Extracted information: Begin

(* ===== verification/Probes.v ===== *)
(** * web/health.py and web/auth.py: probes and tokens

    [Probes]: the checks behind the health endpoints, as a state machine with
    a clock: evaluations overlap, and each writes the cache when it ends.
    [Auth]: the tokens of a request's headers. *)

From S2P Require Import Prelude PyStr PyDict.
#[local] Open Scope string_scope.
#[local] Open Scope list_scope.
#[local] Open Scope Z_scope.

Module Probes.

Definition CHECK_TIMEOUT_SECONDS : Q := 2.
Definition CACHE_TTL_SECONDS : Q := 2.
Record DependencyStatus := { name : string; ok : bool; detail : string }.
(** How a check ends: with a reason or none, with an exception, or not before
    its timeout (or with a [TimeoutError] of its own). *)
Inductive Outcome := answered (reason : option string) | raised (text : string) | timed_out.
(** [_run] *)
Definition run (check : string) (o : Outcome) : DependencyStatus :=
  match o with
  | timed_out => {| name := check; ok := false; detail := "timed out" |}
  | raised text => {| name := check; ok := false; detail := String.substring 0 200 text |}
  | answered (Some reason) =>
      if is_empty reason then {| name := check; ok := true; detail := "" |}
      else {| name := check; ok := false; detail := reason |}
  | answered None => {| name := check; ok := true; detail := "" |}
  end.

(** [sqlalchemy_check]: a connection and a statement on it. *)
Inductive Query := connected (executed : result string unit) | no_connection (text : string) | no_answer.
Definition sqlalchemy_check (q : Query) : Outcome :=
  match q with
  | connected (Ok _) => answered None
  | connected (Raise text) | no_connection text => raised text
  | no_answer => timed_out
  end.
(** The database is up when a statement was executed, not before. *)
Lemma database_is_up_when_it_answers check q : ok (run check (sqlalchemy_check q)) = true ↔ q = connected (Ok tt).
Proof. destruct q as [[[]|]| |]; cbn; naive_solver. Qed.

Section probes.
(** The checks, and how the one of each name ends when an evaluation starts it:
    the number of the evaluation and its time. *)
Context (checks : list string) (world : nat → Q → string → Outcome).
Definition result_of (id : nat) (at_ : Q) : list DependencyStatus := (λ c, run c (world id at_ c)) <$> checks.

(** [evaluate] up to its first await: the statuses of the cache, when it has
    some that are young enough. *)
Definition cached (cache : Q * list DependencyStatus) (now : Q) : option (list DependencyStatus) :=
  match cache.2 with
  | [] => None
  | statuses => if Qltb (now - cache.1) CACHE_TTL_SECONDS then Some statuses else None
  end.
Record State := {
  clock : Q; cache : Q * list DependencyStatus; running : list (nat * Q); next : nat;
  (* the evaluations that ended: when they started and ended, and their answer *)
  answers : list (Q * Q * list DependencyStatus) }.
Definition started_at (t0 : Q) : State :=
  {| clock := t0; cache := (0%Q, []); running := []; next := 0%nat; answers := [] |}.
Definition evaluate_start (s : State) : State :=
  match cached (cache s) (clock s) with
  | Some statuses =>
      {| clock := clock s; cache := cache s; running := running s; next := next s;
         answers := (clock s, clock s, statuses) :: answers s |}
  | None =>
      {| clock := clock s; cache := cache s; running := (next s, clock s) :: running s; next := S (next s);
         answers := answers s |}
  end.
Definition evaluate_end (e : nat * Q) (s : State) : State :=
  let result := result_of e.1 e.2 in
  {| clock := clock s; cache := (e.2, result); running := List.filter (λ r, negb (bool_decide (r.1 = e.1))) (running s);
     next := next s; answers := (e.2, clock s, result) :: answers s |}.
(** Time passes, but [wait_for] ends every check by its timeout. *)
Definition tick (d : Q) (s : State) : State :=
  {| clock := clock s + d; cache := cache s; running := running s; next := next s; answers := answers s |}.
Inductive step : State → State → Prop :=
  | step_start s : step s (evaluate_start s)
  | step_end e s : e ∈ running s → step s (evaluate_end e s)
  | step_tick d s : (0 <= d)%Q → (∀ e, e ∈ running s → clock s + d <= e.2 + CHECK_TIMEOUT_SECONDS)%Q → step s (tick d s).
End probes.

(** The endpoints: [HealthController], for an application with a
    [HealthState] or without one. *)
Section endpoints.
Context (em_dash : string).
Definition health_status (statuses : option (list DependencyStatus)) : string :=
  match statuses with
  | None => "healthy"
  | Some l => if forallb ok l then "healthy" else "degraded"
  end.
Definition dependencies (statuses : list DependencyStatus) : list (string * string * string) :=
  (λ s, (name s, if ok s then "up" else "down", detail s)) <$> statuses.
Definition readiness (statuses : option (list DependencyStatus)) : result string string :=
  match statuses with
  | None => Ok "ready"
  | Some l =>
      match List.filter (λ s, negb (ok s)) l with
      | [] => Ok "ready"
      | down => Raise ("dependencies unavailable " +:+ em_dash +:+ " " +:+
                       join ", " ((λ s, name s +:+ ": " +:+ str_or (detail s) "down") <$> down))
      end
  end.
Definition liveness : string := "alive".
End endpoints.

(** ** Every answer is of checks just made *)

Section honest.
Context (checks : list string) (world : nat → Q → string → Outcome).
(** [q] is when the checks behind [statuses] were started. *)
Definition from (q : Q) (statuses : list DependencyStatus) : Prop := ∃ id, statuses = result_of checks world id q.
Record Inv (s : State) : Prop := {
  inv_cache : (cache s).2 ≠ [] → from (cache s).1 (cache s).2 ∧ ((cache s).1 <= clock s)%Q;
  inv_running e : e ∈ running s → (e.2 <= clock s ∧ clock s <= e.2 + CHECK_TIMEOUT_SECONDS)%Q;
  inv_answers b e l : (b, e, l) ∈ answers s → (b <= e ∧ e <= clock s ∧ e <= b + CHECK_TIMEOUT_SECONDS)%Q ∧
    ∃ q, from q l ∧ (b - CACHE_TTL_SECONDS < q ∧ q <= b)%Q }.
Lemma step_Inv s s' : Inv s → step checks world s s' → Inv s'.
Proof.
  intros HI Hs. revert HI. destruct Hs as [s0|e s0 He|d s0 Hd Hlate]; intros [I1 I2 I3].
  - unfold evaluate_start, cached. destruct (cache s0) as [at_ statuses] eqn:Hc. cbn [fst snd] in *.
    assert (Inv {| clock := clock s0; cache := (at_, statuses); running := (next s0, clock s0) :: running s0;
                   next := S (next s0); answers := answers s0 |}) as Hnew.
    { constructor; cbn; [exact I1| |exact I3]. intros e [->|He]%elem_of_cons; [cbn; unfold CHECK_TIMEOUT_SECONDS; lra|by apply I2]. }
    destruct statuses as [|st sts]; [done|]. qcase (Qltb (clock s0 - at_) CACHE_TTL_SECONDS); [|done].
    destruct I1 as [Hfrom Hat]; [done|]. constructor; cbn; [by intros _|exact I2|].
    intros b e l [[= -> -> ->]|Hin]%elem_of_cons; [|by apply I3].
    unfold CHECK_TIMEOUT_SECONDS in *. split; [lra|]. exists at_. split; [done|]. split; [lra|done].
  - destruct (I2 e He) as [H1 H2]. constructor; cbn.
    + intros _. split; [by exists e.1|done].
    + intros e' He'. apply I2. by apply list_elem_of_filter' in He' as [? _].
    + intros b e' l [[= -> -> ->]|Hin]%elem_of_cons; [|by apply I3]. split; [lra|]. exists e.2.
      split; [by exists e.1|]. unfold CACHE_TTL_SECONDS. lra.
  - constructor; cbn.
    + intros Hne. destruct (I1 Hne) as [? ?]. split; [done|]. lra.
    + intros e He. specialize (Hlate e He). destruct (I2 e He). lra.
    + intros b e l Hin. destruct (I3 b e l Hin) as [? ?]. split; [lra|done].
Qed.
Lemma reachable_Inv t0 s : runs (step checks world) (started_at t0) s → Inv s.
Proof.
  intros Hr. eapply (runs_invariant _ Inv); [by intros; eapply step_Inv| |exact Hr].
  constructor; cbn; [done|..]; intros; by (match goal with H : _ ∈ [] |- _ => apply not_elem_of_nil in H end).
Qed.
Lemma elem_result id q st : st ∈ result_of checks world id q ↔ ∃ c, c ∈ checks ∧ st = run c (world id q c).
Proof. unfold result_of. rewrite list_elem_of_fmap. naive_solver. Qed.
Lemma down_filter em l : (∃ st, st ∈ l ∧ ok st = false) → ∃ msg, readiness em (Some l) = Raise msg.
Proof.
  intros (st & Hin & Hst). unfold readiness. destruct (List.filter _ l) as [|d ds] eqn:Hf; [|by eexists].
  exfalso. assert (st ∈ List.filter (λ s, negb (ok s)) l) as H by (apply list_elem_of_filter'; by rewrite Hst).
  rewrite Hf in H. by apply not_elem_of_nil in H.
Qed.
Lemma up_filter em l : (∀ st, st ∈ l → ok st = true) → readiness em (Some l) = Ok "ready".
Proof.
  intros Hall. unfold readiness. destruct (List.filter _ l) as [|d ds] eqn:Hf; [done|].
  assert (d ∈ List.filter (λ s, negb (ok s)) l) as H by (rewrite Hf; left).
  apply list_elem_of_filter' in H as [Hin Hd]. by rewrite (Hall d Hin) in Hd.
Qed.

End honest.

(** Postgres is down until 10 and answers from then on; the bus always does. *)
Definition demo_world (id : nat) (q : Q) (c : string) : Outcome :=
  if bool_decide (c = "postgres") && Qltb q 10 then timed_out else answered None.
Definition demo_checks : list string := ["postgres"; "nats"].
Definition at_11 : State :=
  tick 1 (evaluate_end demo_checks demo_world (0%nat, (0 + 9)%Q) (tick 1 (evaluate_start (tick 9 (started_at 0))))).
Definition at_12 : State := evaluate_end demo_checks demo_world (1%nat, (0 + 9 + 1 + 1 + 1)%Q) (evaluate_start (tick 1 at_11)).
Lemma demo_probes_reachable : runs (step demo_checks demo_world) (started_at 0) at_12.
Proof.
  unfold at_12, at_11.
  repeat (eapply runs_step; [|first [apply step_start
    |apply step_end; left
    |apply step_tick; [lra|intros e He; cbn in He; rewrite ?elem_of_cons in He;
       repeat destruct He as [->|He]; try (by apply not_elem_of_nil in He); unfold CHECK_TIMEOUT_SECONDS; cbn; lra]]]).
  constructor.
Qed.
End Probes.

(** ** Tokens in headers *)

Module Auth.

(** A mapping: its items in order, and its [get], which may know names by
    other spellings. *)
Record Headers := { items : list (string * string); get : string → option string }.
(** [str.title]: a letter after a letter is lowered, another one raised. *)
Fixpoint title_go (after_letter : bool) (s : string) : string :=
  match s with
  | EmptyString => EmptyString
  | String c s' =>
      let letter := is_upper c || is_lower c in
      String (if after_letter then lower_char c else upper_char c) (title_go letter s')
  end.
Definition title : string → string := title_go false.

(** [_header_value] *)
Definition first_item (h : Headers) (expected : string) : option string :=
  snd <$> List.find (λ p, bool_decide (lower p.1 = expected)) (items h).
Fixpoint first_get (h : Headers) (candidates : list string) : option string :=
  match candidates with
  | [] => None
  | c :: cs => match get h c with Some v => Some v | None => first_get h cs end
  end.
Definition header_value (h : Headers) (name : string) : string :=
  match first_item h (lower name) with
  | Some v => v
  | None => default "" (first_get h [name; lower name; title name])
  end.

(** [extract_bearer_token], [extract_internal_token] *)
Definition extract_bearer_token (h : Headers) (header_name : string) : option string :=
  let value := strip (header_value h header_name) in
  let '(scheme, separator, token) := partition_char " " value in
  if negb separator || negb (bool_decide (lower scheme = "bearer")) then None
  else str_or_none (strip token).
Definition extract_internal_token (h : Headers) : option string :=
  match extract_bearer_token h "Authorization" with
  | Some bearer => Some bearer
  | None => str_or_none (strip (header_value h "X-Internal-Token"))
  end.
(** [internal_token_matches]; [hmac.compare_digest] takes ASCII text only. *)
Inductive AuthError := type_error.
Definition ascii_text (s : string) : bool := sall (λ c, (code c <? 128)%N) s.
Definition internal_token_matches (h : Headers) (expected_token : option string) : result AuthError bool :=
  let expected := strip (default "" expected_token) in
  if is_empty expected then Ok false
  else match extract_internal_token h with
       | None => Ok false
       | Some provided =>
           if ascii_text provided && ascii_text expected then Ok (bool_decide (provided = expected))
           else Raise type_error
       end.

(** The token guard fails closed: it lets a request through exactly when
    a token is expected and the request carries that token, as its bearer
    token or, without one, in the header for it; without an expected token
    nothing passes, and it raises only on a token that is not ASCII. *)
Lemma token_guard_fails_closed h expected_token :
  let expected := strip (default "" expected_token) in
  match internal_token_matches h expected_token with
  | Ok true => is_empty expected = false ∧ extract_internal_token h = Some expected
  | Ok false => is_empty expected = true ∨ extract_internal_token h ≠ Some expected
  | Raise type_error => ∃ provided, extract_internal_token h = Some provided ∧
      (ascii_text provided = false ∨ ascii_text expected = false)
  end.
Proof.
  intros expected. unfold internal_token_matches. fold expected. destruct (is_empty expected) eqn:He; [by left|].
  destruct (extract_internal_token h) as [p|]; [|by right].
  destruct (ascii_text p) eqn:Hp; cbn; [|exists p; by auto]. destruct (ascii_text expected) eqn:Hx; [|exists p; by auto].
  case_bool_decide; [by subst|right; congruence].
Qed.
Lemma strip_nonempty_token s t : str_or_none (strip s) = Some t → t = strip t ∧ is_empty t = false.
Proof.
  unfold str_or_none. destruct (is_empty (strip s)) eqn:He; [done|]. intros [= <-].
  split; [symmetry; apply strip_idemp|done].
Qed.
(** What is compared is trimmed on both sides, and the spelling of the
    header's name does not matter. *)
Lemma internal_token_is_trimmed h t : extract_internal_token h = Some t → t = strip t ∧ is_empty t = false.
Proof.
  unfold extract_internal_token, extract_bearer_token. destruct (partition_char _ _) as [[scheme sep] token].
  destruct (negb sep || _).
  - apply strip_nonempty_token.
  - destruct (str_or_none (strip token)) as [u|] eqn:Hu; [intros [= <-]; by eapply strip_nonempty_token|apply strip_nonempty_token].
Qed.
Lemma header_spelling h pre n v post name : items h = pre ++ (n, v) :: post →
  (∀ p, p ∈ pre → lower p.1 ≠ lower n) → lower name = lower n → header_value h name = v.
Proof.
  intros Hi Hpre Hn. unfold header_value, first_item. rewrite Hi, Hn. clear Hi.
  enough (List.find (λ p, bool_decide (lower p.1 = lower n)) (pre ++ (n, v) :: post) = Some (n, v)) as -> by done.
  induction pre as [|p pre IH]; cbn; [by rewrite bool_decide_true|].
  rewrite bool_decide_false by (apply Hpre; left). apply IH. intros q Hq. apply Hpre. by right.
Qed.
(** A token above ASCII is an exception, not a refusal. *)
Example non_ascii_token_raises :
  let token := String (ascii_of_nat 233) "t" in
  internal_token_matches {| items := [("X-Internal-Token", token)]; get := λ _, None |} (Some "s3cret") = Raise type_error.
Proof. by vm_compute. Qed.
End Auth.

Extracted information: End

Using the records above, write out exactly the lines between the one holding "e.1))) (running s);" and the one holding "s (evaluate_start s)", inclusive; leave everything else out.

  {| clock := clock s; cache := (e.2, result); running := List.filter (λ r, negb (bool_decide (r.1 = e.1))) (running s);
     next := next s; answers := (e.2, clock s, result) :: answers s |}.
(** Time passes, but [wait_for] ends every check by its timeout. *)
Definition tick (d : Q) (s : State) : State :=
  {| clock := clock s + d; cache := cache s; running := running s; next := next s; answers := answers s |}.
Inductive step : State → State → Prop :=
  | step_start s : step s (evaluate_start s)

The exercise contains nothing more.